In a biofloc system, fish fed supplemented diets had significantly higher expression of immune and antioxidant genes
The development of innovative ways to supply appropriate feed additives and develop cost-effective methods of disease prevention and treatment for fish is a top concern. Natural immunostimulants such as prebiotics, probiotics and synbiotics are promising alternatives for modifying the bacterial populations and control infectious disease outbreaks in aquaculture by enhancing dietary intake, nutrition absorption and immune defense systems in aquatic animals.
In this respect, fruit byproducts have been identified as potential supplements in the diets of aquatic species. Fruit byproducts used as feed additives have the potential to minimize waste, reduce aquafeed costs and offer raw materials for the nutritional sectors. Additionally, utilizing these by- and co-products would also have a positive influence on the environment and provide additional advantages to farmers.
The passionfruit (Passiflora edulis) is a species of the Passifloraceae family, which has more than 500 species; it is found mostly in North America, but also in tropical and subtropical Southeast Asia, Australia and New Zealand and has significant economic (projected to reach $1 billion in sales by 2029) and medicinal properties.
Passionfruit peel is a byproduct of the fruit processing industry that makes up around 50 percent of the weight of the fruit, which is typically thrown away as waste. The peel includes a variety of bioactive components, including phenolic compounds, flavonoids, cyanogenic chemicals, anthocyanin, minerals, polysaccharides and vitamins. Numerous investigations using passionfruit byproducts as feed additives have been conducted on sheep, swine, quail and poultry. For fish farming, the incorporation of passionfruit seed meal (including its oil residue) in diets for tambaqui (Colossoma macropomum) and passionfruit juice in tilapia has been investigated. However, there have been few studies on the influences of passionfruit peel powder (PSPP) on the growth and overall well-being of common commercial fish species – particularly Nile tilapia.

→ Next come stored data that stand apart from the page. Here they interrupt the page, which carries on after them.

(** * langchain-rag: the retrieval-augmented question answering backend

    A shallow embedding of the backend services
    ([services/ragService.js], [services/openaiService.js],
    [services/s3Service.js] and [server.js]) together with the properties
    of the ingestion pass, the vector store life cycle, retrieval and
    citation extraction.

    Layout: the JavaScript values and builtins the services rely on, the
    monad of asynchronous programs, the four source files (one module
    each), concrete scenarios, and then the lemmas and theorems. *)

From Stdlib Require Import String Ascii.
From Stdlib Require Import List NArith ZArith Lia Bool Arith.
Import ListNotations.

Set Implicit Arguments.

(* ================================================================== *)
(** * JavaScript values and builtins *)
(* ================================================================== *)

Module JS.

(** A JavaScript string is a sequence of UTF-16 code units. *)
Definition jsstring := list N.

Local Open Scope N_scope.

(** Decoder used only to write the string literals of the source text
    (which this file holds as UTF-8) as code units. *)
Fixpoint utf16_of_utf8 (bs : list N) : jsstring :=
  match bs with
  | [] => []
  | b0 :: r0 =>
    if b0 <? 128 then b0 :: utf16_of_utf8 r0
    else
      match r0 with
      | [] => [65533]
      | b1 :: r1 =>
        if b0 <? 224 then ((b0 - 192) * 64 + (b1 - 128)) :: utf16_of_utf8 r1
        else
          match r1 with
          | [] => [65533]
          | b2 :: r2 =>
            if b0 <? 240
            then ((b0 - 224) * 4096 + (b1 - 128) * 64 + (b2 - 128))
                   :: utf16_of_utf8 r2
            else
              match r2 with
              | [] => [65533]
              | b3 :: r3 =>
                let cp := (b0 - 240) * 262144 + (b1 - 128) * 4096
                          + (b2 - 128) * 64 + (b3 - 128) in
                let v := cp - 65536 in
                (55296 + v / 1024) :: (56320 + v mod 1024)
                  :: utf16_of_utf8 r3
              end
          end
      end
  end.

Definition utf16 (s : string) : jsstring :=
  utf16_of_utf8 (map N_of_ascii (list_ascii_of_string s)).

(** A string literal of the source, written as text and held as its code
    units. *)
Abbreviation js s :=
  (ltac:(let v := eval vm_compute in (utf16 s%string) in exact v))
  (only parsing).

Definition jseqb (a b : jsstring) : bool :=
  if list_eq_dec N.eq_dec a b then true else false.

(** A string is falsy exactly when it is empty; [undefined] is [None]. *)
Definition truthy (s : option jsstring) : bool :=
  match s with
  | Some (_ :: _) => true
  | _ => false
  end.

(** ** Character classes of the regular expression dialect *)

(** [\d] *)
Definition is_digit (c : N) : bool := (48 <=? c) && (c <=? 57).

(** [\s]: white space and line terminators. *)
Definition is_space (c : N) : bool :=
  ((9 <=? c) && (c <=? 13)) || (c =? 32) || (c =? 160) || (c =? 5760)
  || ((8192 <=? c) && (c <=? 8202)) || (c =? 8232) || (c =? 8233)
  || (c =? 8239) || (c =? 8287) || (c =? 12288) || (c =? 65279).

Definition is_char (a c : N) : bool := c =? a.

Definition LBRACKET : N := 91.
Definition RBRACKET : N := 93.
Definition COMMA : N := 44.

(** ** A backtracking matcher

    Enough of the regular expression language for the two patterns of
    [openaiService.js]: single characters and classes, sequence, greedy
    repetition and one capturing group. *)

Inductive regex : Type :=
| Chr (p : N -> bool)
| Seq (r1 r2 : regex)
| Star (r : regex)
| Group (r : regex).

(** [r+] *)
Definition Plus (r : regex) : regex := Seq r (Star r).

(** The matcher state: the input still to read and capture 1. *)
Record mstate : Type := MState { rest : jsstring; cap1 : option jsstring }.

Definition orelse {A} (a b : option A) : option A :=
  match a with
  | Some x => Some x
  | None => b
  end.

(** Greedy repetition: try one more iteration (which must consume input),
    and fall back to the continuation. *)
Fixpoint star_loop {A} (body : mstate -> (mstate -> option A) -> option A)
    (k : mstate -> option A) (fuel : nat) (st : mstate) : option A :=
  match fuel with
  | O => k st
  | S f =>
    orelse
      (body st (fun st' =>
         if (length (rest st') <? length (rest st))%nat
         then star_loop body k f st'
         else None))
      (k st)
  end.

Fixpoint exec {A} (r : regex) (st : mstate) (k : mstate -> option A)
  : option A :=
  match r with
  | Chr p =>
    match rest st with
    | c :: s' => if p c then k (MState s' (cap1 st)) else None
    | [] => None
    end
  | Seq r1 r2 => exec r1 st (fun st' => exec r2 st' k)
  | Star r1 => star_loop (exec r1) k (S (length (rest st))) st
  | Group r1 =>
    exec r1 st (fun st' =>
      k (MState (rest st')
           (Some (firstn (length (rest st) - length (rest st')) (rest st)))))
  end.

(** A match anchored at the start of [s]: what follows it and capture 1. *)
Definition match_here (r : regex) (s : jsstring) : option mstate :=
  exec r (MState s None) (fun st => Some st).

(** [String.prototype.match] with a pattern that has no [g] flag: the
    leftmost start position at which the pattern matches. *)
Fixpoint search (r : regex) (s : jsstring) : option mstate :=
  match match_here r s with
  | Some m => Some m
  | None =>
    match s with
    | [] => None
    | _ :: s' => search r s'
    end
  end.

(** [String.prototype.split] with a pattern as separator.  [acc] holds,
    reversed, the piece read since the last separator. *)
Fixpoint split_loop (sep : regex) (fuel : nat) (s acc : jsstring)
  : list jsstring :=
  match fuel with
  | O => [rev acc ++ s]
  | S f =>
    match s with
    | [] => [rev acc]
    | c :: s' =>
      match match_here sep s with
      | Some m =>
        if (length (rest m) <? length s)%nat
        then rev acc :: split_loop sep f (rest m) []
        else
          (* an empty match: it splits only after a non-empty piece *)
          match acc with
          | [] => split_loop sep f s' [c]
          | _ :: _ => rev acc :: split_loop sep f s' [c]
          end
      | None => split_loop sep f s' (c :: acc)
      end
    end
  end.

Definition split (sep : regex) (s : jsstring) : list jsstring :=
  split_loop sep (S (length s)) s [].

(** ** String builtins *)

Fixpoint dropWhile (p : N -> bool) (s : jsstring) : jsstring :=
  match s with
  | [] => []
  | c :: s' => if p c then dropWhile p s' else s
  end.

Fixpoint takeWhile (p : N -> bool) (s : jsstring) : jsstring :=
  match s with
  | [] => []
  | c :: s' => if p c then c :: takeWhile p s' else []
  end.

(** [String.prototype.trim] *)
Definition trim (s : jsstring) : jsstring :=
  rev (dropWhile is_space (rev (dropWhile is_space s))).

(** [String.prototype.substring(0, n)] *)
Definition substring0 (n : nat) (s : jsstring) : jsstring := firstn n s.

(** The value of a digit in radix 36, or 36 for any other code unit. *)
Definition digit_val (c : N) : N :=
  if (48 <=? c) && (c <=? 57) then c - 48
  else if (97 <=? c) && (c <=? 122) then c - 87
  else if (65 <=? c) && (c <=? 90) then c - 55
  else 36.

Definition radix_digit (radix c : N) : bool := digit_val c <? radix.

Definition digits_value (radix : N) (ds : jsstring) : N :=
  fold_left (fun acc d => acc * radix + digit_val d) ds 0.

This article – adapted and summarized from the original publication [Piyatida O. et al. 2022. Passionfruit (Passiflora edulis) Peel Powder Stimulates the Immune and Antioxidant Defense System in Nile Tilapia (Oreochromis niloticus) Cultivated in a Biofloc System. Fishes 2022, 7(5), 233] – reports on a study to assess the influence of dietary supplementation with powdered passionfruit peel on growth, immunological responses, and the expression of key immune-antioxidant-related genes in Nile tilapia (Oreochromis niloticus) raised in a biofloc system.
Study setup
Nile tilapia fingerlings were purchased from a tilapia hatchery in Chiang Mai, Thailand. Fish were acclimated and fed a commercial meal for two weeks. A total of 300 Nile tilapia (14.22 ± 0.05 grams) were randomly assigned into five dietary treatment groups with PSPP supplemented as follows: control-PSPP0 (0 g/kg), PSPP10 (10 g/kg), PSPP20 (20 g/kg), PSPP40 (40 g/kg), and PSPP80 (80 g/kg). Fish were maintained in 150-liter glass tanks. The experimental trials were conducted in triplicate with 20 fish per tank.

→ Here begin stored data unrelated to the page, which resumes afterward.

(** A score of four lines with a note for each chord, the soprano above
    the alto on the treble staff and the tenor above the bass on the
    bass staff, stems up for the upper and down for the lower voice of
    each staff, in which no voice goes below the voice under it. *)
Definition fourPartScore (n : nat) (score : Score) : Prop :=
  exists sopranos altos tenors basses : Voice,
    score = [[ClefOf TrebleClef; VoiceOf sopranos; VoiceOf altos];
             [ClefOf BassClef; VoiceOf tenors; VoiceOf basses]]
    /\ List.length basses = n
    /\ Forall2 above sopranos altos
    /\ Forall2 above altos tenors
    /\ Forall2 above tenors basses
    /\ Forall (fun note => stemDirection note = "up"%string) (sopranos ++ tenors)
    /\ Forall (fun note => stemDirection note = "down"%string) (altos ++ basses).

(** The layers of a table hold the voicings of the chords, layer by
    layer. *)
Definition layersOf (Vs : list (list Chord)) (dp : list layer) : Prop :=
  Forall2 (fun (V : list Chord) (l : layer) => map fst l = V) Vs dp.

(** The progression tonic, dominant, tonic of B-flat major, for the
    examples. *)
Definition cadenceBflat : list RomanNumeral := [tonicBflat; dominantBflat; tonicBflat].

(** * Properties *)

(** ** Results *)

Lemma bind_Ok {X Y : Type} (m : result X) (k : X -> result Y) (y : Y) :
  bind m k = Ok y -> exists x, m = Ok x /\ k x = Ok y.
Proof.
  destruct m as [x | e]; simpl; [| discriminate]. intros H. exists x. auto.
Qed.

Ltac bind_inv H :=
  let x := fresh "x" in
  let Hx := fresh "Hx" in
  apply bind_Ok in H; destruct H as [x [Hx H]].

(** ** Pitches and ranges *)

Lemma Pitch_leb_ps (p q : Pitch) : Pitch_leb p q = true -> ps p <= ps q.
Proof.
  unfold Pitch_leb, Pitch_ltb, Pitch_eqb, Name_eqb, ps.
  intros H. apply orb_true_iff in H. destruct H as [H | H].
  - apply Z.ltb_lt in H. lia.
  - apply andb_true_iff in H. destruct H as [H Ho].
    apply andb_true_iff in H. destruct H as [Hs Ha].
    apply Z.eqb_eq in Ho, Ha.
    assert (step (name p) = step (name q)) as ->
      by (destruct (step (name p)), (step (name q)); simpl in Hs; congruence).
    lia.
Qed.

Lemma ps_max2 (a b : Pitch) : ps (max2 a b) = Z.max (ps a) (ps b).
Proof.
  unfold max2, Pitch_gtb. destruct (Z.ltb_spec (ps a) (ps b)); lia.
Qed.

Lemma ps_min2 (a b : Pitch) : ps (min2 a b) = Z.min (ps a) (ps b).
Proof.
  unfold min2, Pitch_ltb. destruct (Z.ltb_spec (ps b) (ps a)); lia.
Qed.

Lemma ps_transpose_down_P8 (p : Pitch) : ps (transpose_down_P8 p) = ps p - 12.
Proof. unfold transpose_down_P8, ps. cbn [name octave]. lia. Qed.

Lemma In_range (lo hi k : Z) : In k (range lo hi) <-> lo <= k < hi.
Proof.
  unfold range. rewrite in_map_iff. split.
  - intros [n [<- Hn]]. apply in_seq in Hn. lia.
  - intros Hk. exists (Z.to_nat (k - lo)). split; [lia |].
    apply in_seq. lia.
Qed.

(** What [voiceNote] yields: the pitches of the given name whose octave
    number lies between those of the bounds and that pass the test. *)
Lemma In_voiceNote (noteName : Name) (r : PitchRange) (p : Pitch) :
  In p (voiceNote noteName r) <->
  name p = noteName /\ octave (fst r) <= octave p <= octave (snd r)
  /\ Pitch_leb (fst r) p = true /\ Pitch_leb p (snd r) = true.
Proof.
  unfold voiceNote. rewrite filter_In, in_map_iff, andb_true_iff. split.
  - intros [[o [<- Ho]] Ht]. apply In_range in Ho. simpl. repeat split; try lia; tauto.
  - intros [Hn [Ho Ht]]. split; [| exact Ht].
    exists (octave p). split; [destruct p; simpl in *; congruence |].
    apply In_range. lia.
Qed.

Lemma voiceNote_inRange (noteName : Name) (r : PitchRange) (p : Pitch) :
  In p (voiceNote noteName r) -> inRange p r.
Proof.
  intros H. apply In_voiceNote in H. destruct H as [_ [_ [Hl Hu]]].
  split; apply Pitch_leb_ps; assumption.
Qed.

(** ** Voicings of one chord *)

Lemma _voiceTriadUnordered_upperVoiced (noteNames : list Name) (chords : list Chord) (c : Chord) :
  _voiceTriadUnordered noteNames = Ok chords -> In c chords -> upperVoiced c.
Proof.
  unfold _voiceTriadUnordered. destruct (permutations3 noteNames) as [perms | e]; simpl; [| discriminate].
  intros Heq Hin. injection Heq as <-.
  apply in_flat_map in Hin. destruct Hin as [[[tenor alto] soprano] [_ Hin]].
  apply in_flat_map in Hin. destruct Hin as [s [Hs Hin]].
  apply in_flat_map in Hin. destruct Hin as [a [Ha Hin]].
  apply in_map_iff in Hin. destruct Hin as [t [<- Ht]].
  apply voiceNote_inRange in Hs, Ha, Ht.
  unfold inRange in *. simpl fst in *. simpl snd in *.
  rewrite ps_max2, ps_min2, ps_transpose_down_P8 in Ha, Ht.
  exists t, a, s. unfold inRange.
  change (ps (fst SOPRANO_RANGE)) with 60. change (ps (snd SOPRANO_RANGE)) with 79.
  change (ps (fst ALTO_RANGE)) with 55. change (ps (snd ALTO_RANGE)) with 72.
  change (ps (fst TENOR_RANGE)) with 48. change (ps (snd TENOR_RANGE)) with 67.
  change (ps (mkPitch (natural C) 4)) with 60 in Hs.
  change (ps (mkPitch (natural G) 5)) with 79 in Hs.
  change (ps (mkPitch (natural G) 3)) with 55 in Ha.
  change (ps (mkPitch (natural C) 5)) with 72 in Ha.
  change (ps (mkPitch (natural C) 3)) with 48 in Ht.
  change (ps (mkPitch (natural G) 4)) with 67 in Ht.
  repeat split; lia.
Qed.

(** Adding a bass that is not above the lowest of three ordered upper
    voices gives four pitches whose heights are those of the bass and of
    the upper voices, in this order. *)
Lemma Chord_add_heights (t a s b : Pitch) :
  ps b <= ps t -> ps t <= ps a -> ps a <= ps s ->
  exists w x y z,
    Chord_add [t; a; s] b = [w; x; y; z]
    /\ ps w = ps b /\ ps x = ps t /\ ps y = ps a /\ ps z = ps s.
Proof.
  intros Hb Ht Ha. unfold Chord_add, sortAscending. simpl. unfold Pitch_ltb.
  repeat match goal with
         | |- context [ ?x <? ?y ] => destruct (Z.ltb_spec x y); simpl; unfold Pitch_ltb
         end;
    try lia; do 4 eexists; (split; [reflexivity |]); lia.
Qed.

Lemma Chord_bass_ordered (t a s : Pitch) :
  ps t <= ps a -> ps a <= ps s -> Chord_bass [t; a; s] = Some t.
Proof.
  intros Ht Ha. unfold Chord_bass. simpl. unfold Pitch_ltb.
  destruct (Z.ltb_spec (ps a) (ps t)); [lia |].
  destruct (Z.ltb_spec (ps s) (ps t)); [lia | reflexivity].
Qed.

Lemma _voiceChord_wellVoiced (noteNames : list Name) (voicings : list Chord) (v : Chord) :
  _voiceChord noteNames = Ok voicings -> In v voicings -> wellVoiced v.
Proof.
  unfold _voiceChord.
  destruct noteNames as [| bass [| n1 [| n2 [| n3 [| n4 rest]]]]]; try discriminate.
  destruct (_voiceTriadUnordered [n1; n2; n3]) as [chords | e] eqn:Hchords; simpl; [| discriminate].
  intros Heq Hin. injection Heq as <-.
  apply in_flat_map in Hin. destruct Hin as [chord [Hchord Hin]].
  apply in_flat_map in Hin. destruct Hin as [bassNote [Hbass Hin]].
  destruct (_voiceTriadUnordered_upperVoiced _ _ _ Hchords Hchord)
    as [t [a [s [-> [Hta [Has [Hoct1 [Hoct2 [Hs [Ha Ht]]]]]]]]]].
  unfold belowBass in Hin. rewrite (Chord_bass_ordered t a s Hta Has) in Hin.
  destruct (Pitch_leb bassNote t) eqn:Hle; [| contradiction].
  destruct Hin as [<- | []].
  apply Pitch_leb_ps in Hle. apply voiceNote_inRange in Hbass.
  destruct (Chord_add_heights t a s bassNote Hle Hta Has)
    as [w [x [y [z [-> [Hw [Hx [Hy Hz]]]]]]]].
  exists w, x, y, z. unfold inRange in *. rewrite Hw, Hx, Hy, Hz.
  repeat split; lia.
Qed.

Three weeks before starting the experiment, floc inoculants were generated in each tank (150 L) by adding sea salt (400 g), dolomite (5 g), wheat flour (2 g) and molasses (5 g). After formation, the floc quantity was kept constant throughout the experiment at a level of approximately 8.21 ± 0.15 mL per tank.
Passionfruit was obtained from local markets at Chiang Mai (Thailand) and peels were oven-dried at 60 degrees-C for 48 hours and ground into a powder before experimental and control feed pellets were prepared. Fish were fed twice daily at 3 percent body weight for eight weeks. Temperature, pH and dissolved oxygen were maintained at 25–29 degrees-C, 7.5–7.9, and 5 mg/L, respectively.

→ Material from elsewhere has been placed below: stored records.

(** *** Disconnecting *)

(** X9: after the connect listener has run, the instance counts as
    connected and [disconnect()] calls [drop()] on exactly the connection
    the listener received.  Once the close that [drop()] emits has been
    handled, [connectionClose] has been emitted, the instance no longer
    counts as connected, and one reconnection is armed when [autoReconnect]
    is truthy, none otherwise. *)
Theorem disconnect_after_handshake w c webSocketPrefix :
  is_Some (wb (this w)) →
  let o := options (this w) in
  let w' := world_of (on_connect JSON_stringify c w) in
  let r := run JSON_parse JSON_stringify
             [ Call_disconnect; Transport_sets_connected c false;
               Connection_close webSocketPrefix ] w' in
  websocketBridgeConnected (this w') = true ∧
  snd r =
    (Drop c
     :: Emit Manager "connectionClose" (VStr "websocket bridge connection closed")
     :: (if truthy (get o "autoReconnect")
         then [SetTimeout (Reconnect webSocketPrefix) (get o "reconnectionTimer")]
         else []))%list ∧
  websocketBridgeConnected (this (fst r)) = false.
Proof.
  intros [cl Hcl]. cbv zeta. cbn [run]. exec. rewrite Hcl. cbn.
  by destruct (truthy (get (options (this w)) "autoReconnect")).
Qed.

(** X10: [disconnect()] does nothing on a fresh instance, after the close
    listener and after the connectFailed listener: no call, no exception,
    and a pending reconnection is left pending. *)
Theorem disconnect_when_not_connected config webSocketPrefix err w :
  match constructor config with
  | inr m => disconnect (new_world m) = (new_world m, [], inr tt)
  | inl _ => True
  end ∧
  (let w' := world_of (on_close webSocketPrefix w) in
   disconnect w' = (w', [], inr tt)) ∧
  (let w' := world_of (on_connectFailed webSocketPrefix err w) in
   disconnect w' = (w', [], inr tt)).
Proof.
  split; [|split].
  - destruct (initial_options config) as [e|o] eqn:Ho.
    + unfold constructor. by rewrite Ho.
    + by rewrite (constructor_run _ _ Ho).
  - exec. by destruct (truthy _).
  - exec. by destruct (truthy _).
Qed.

(** X11: [connect()] does not reset [websocketBridgeConnected].  Called on
    a connected instance it installs a client without a connection, and a
    [disconnect()] that follows throws a TypeError on
    [this.wb.connection.drop]. *)
Theorem disconnect_after_second_connect w :
  websocketBridgeConnected (this w) = true →
  let w' := world_of (connect w) in
  disconnect w' = (w', [], inl TypeError).
Proof. intros H. exec. by rewrite H. Qed.

(** *** Frames *)

(** X12: a frame that is not text is never delivered: a binary frame is
    logged with its length in bytes, any other type is ignored; nothing is
    thrown and the state is unchanged. *)
Theorem on_message_other_frames msg w :
  type msg ≠ "utf8" →
  on_message JSON_parse msg w =
    (w,
     if String.eqb (type msg) "binary"
     then [ConsoleLog ("websocket bridge client received a binary of "
                         ++ pretty (Z.of_nat (length (binaryData msg))) ++ " bytes")]
     else [],
     inr tt).
Proof.
  intros H%String.eqb_neq. unfold on_message. rewrite H.
  by destruct (String.eqb (type msg) "binary").
Qed.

For detailed information on the experimental design, fish husbandry and preparation of the experimental diets; fish growth and immune response analysis; and statistical analyses, refer to the original publication.
Results and discussion
The increased immune responses and gene expression levels in fish fed diets with PSPP are likely to be the result of an overall improvement in health and well-being due to a combination of several health benefits associated with dietary PSPP. These include (i) greater immunity against pathogens, indicated by elevated lysozyme and peroxidase levels in skin mucus and serum, and by elevated mRNA transcript levels in the gills and liver tissues; (ii) enhanced antioxidant activity, indicated by elevated transcript levels of various other enzymes; and (iii) PSPP may stimulate the immune defense system in fish, thereby improving survival rates and disease resistance in fish.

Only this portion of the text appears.